■ **Task prompt**
Every line from the line containing "zsum; cbn; lia." through the final line below must be returned exactly, and no other line.

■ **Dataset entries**
☆ ☆ ☆

Lemma tokens_of_message i rawHex tx st block e r st' u :
  verifyTokenEnvelope i (tx_outs tx) = Ok u → tx_fromHex rawHex = Some tx → parseCoveTx rawHex = Cove e →
  cove_accepted config st (getId tx) rawHex e block r st' → tokens_as_told i st (getId tx) e r st'.
Proof.
  intros Hv Htx Hp Ha. unfold verifyTokenEnvelope in Hv. rewrite (client_reads_message _ _ _ Hp Htx), bind_of_Ok in Hv.
  apply bind_Ok in Hv as (asked & Hasked & Hv). destruct e as [pv c n|tokenId minted rv|tokenId l|tokenId redeemed change];
    cbn [cove_accepted tokens_as_told] in *.
  - destruct Ha as (? & ? & ? & ? & ? & Ha). destruct_and! Ha. by subst st'.
  - passed Hv. apply token_matches_Ok in Hx. subst asked. apply negb_false_iff in Hx1, Hv. apply Z.eqb_eq in Hx1. subst.
    destruct Ha as (tx' & meta & prior & next & gross & fee & cfee & script & carrier & creator & hash & _ & _ & Htx'
      & _ & _ & _ & _ & _ & _ & -> & Hpays & _ & _ & _ & _ & _ & _ & ->). rewrite Htx in Htx'. injection Htx' as <-.
    eexists _, _. split_and!; [done|done|cbn; by rewrite lookup_insert_eq|done|done|].
    unfold mine_at in Hv. change (Z.to_nat 2) with 2%nat in Hv. by rewrite Hpays in Hv.
  - passed Hv. apply token_matches_Ok in Hx. subst asked.
    destruct Ha as (tx' & spent & created & _ & Htx' & _ & _ & _ & _ & Hout & -> & _). rewrite Htx in Htx'. injection Htx' as <-.
    apply transfer_outputs_Ok in Hout as (new & -> & _ & Hf). cbn [app] in *. exists x0, spent, new. split_and!; [done..|].
    erewrite (directions_sum i _ l new) in Hv.
    2:{ eapply Forall2_impl; [exact Hf|]. intros a u' (_ & _ & _ & Ham & _ & out & Ho & _ & Hs). split; [done|].
        unfold mine_at, my_carrier, my_output. by rewrite Ho, Hs. }
    intros d Hd. assert (x1 = d) as -> by (destruct Hd as [Hd|[Hd Hd']]; rewrite Hd in Hx1; [|rewrite Hd' in Hx1]; by injection Hx1).
    destruct d; [| |done]; passed Hv; by apply negb_false_iff, Z.eqb_eq in Hv.
  - passed Hv. apply token_matches_Ok in Hx. subst asked. apply negb_false_iff, Z.eqb_eq in Hx1. subst.
    apply change_returns_Ok in Hv.
    destruct Ha as (tx' & prior & spent & created & next & gross & fee & payout & script & hash & _ & _ & Htx' & _ & _ & _ & _ & _
      & Hch & _ & _ & _ & _ & _ & _ & _ & -> & _). rewrite Htx in Htx'. injection Htx' as <-.
    exists x0, prior, spent, created. split_and!; [done..| |].
    + rewrite <- sum_utxos_atoms. destruct Hch as [(E & _ & ->)|(s & _ & _ & _ & _ & ->)]; unfold atoms_of, zsum; cbn; lia.
    + destruct Hch as [(_ & _ & ->)|(s & _ & -> & Hpays & _ & ->)]; [done|]. apply Forall_inv in Hv.
      unfold mine_at in Hv. cbn [vout] in Hv. change (Z.to_nat 4) with 4%nat in Hv. rewrite Hpays in Hv. by constructor.
Qed.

☆ ☆ ☆

■ **Your solution**
    + rewrite <- sum_utxos_atoms. destruct Hch as [(E & _ & ->)|(s & _ & _ & _ & _ & ->)]; unfold atoms_of, zsum; cbn; lia.
    + destruct Hch as [(_ & _ & ->)|(s & _ & -> & Hpays & _ & ->)]; [done|]. apply Forall_inv in Hv.
      unfold mine_at in Hv. cbn [vout] in Hv. change (Z.to_nat 4) with 4%nat in Hv. rewrite Hpays in Hv. by constructor.
Qed.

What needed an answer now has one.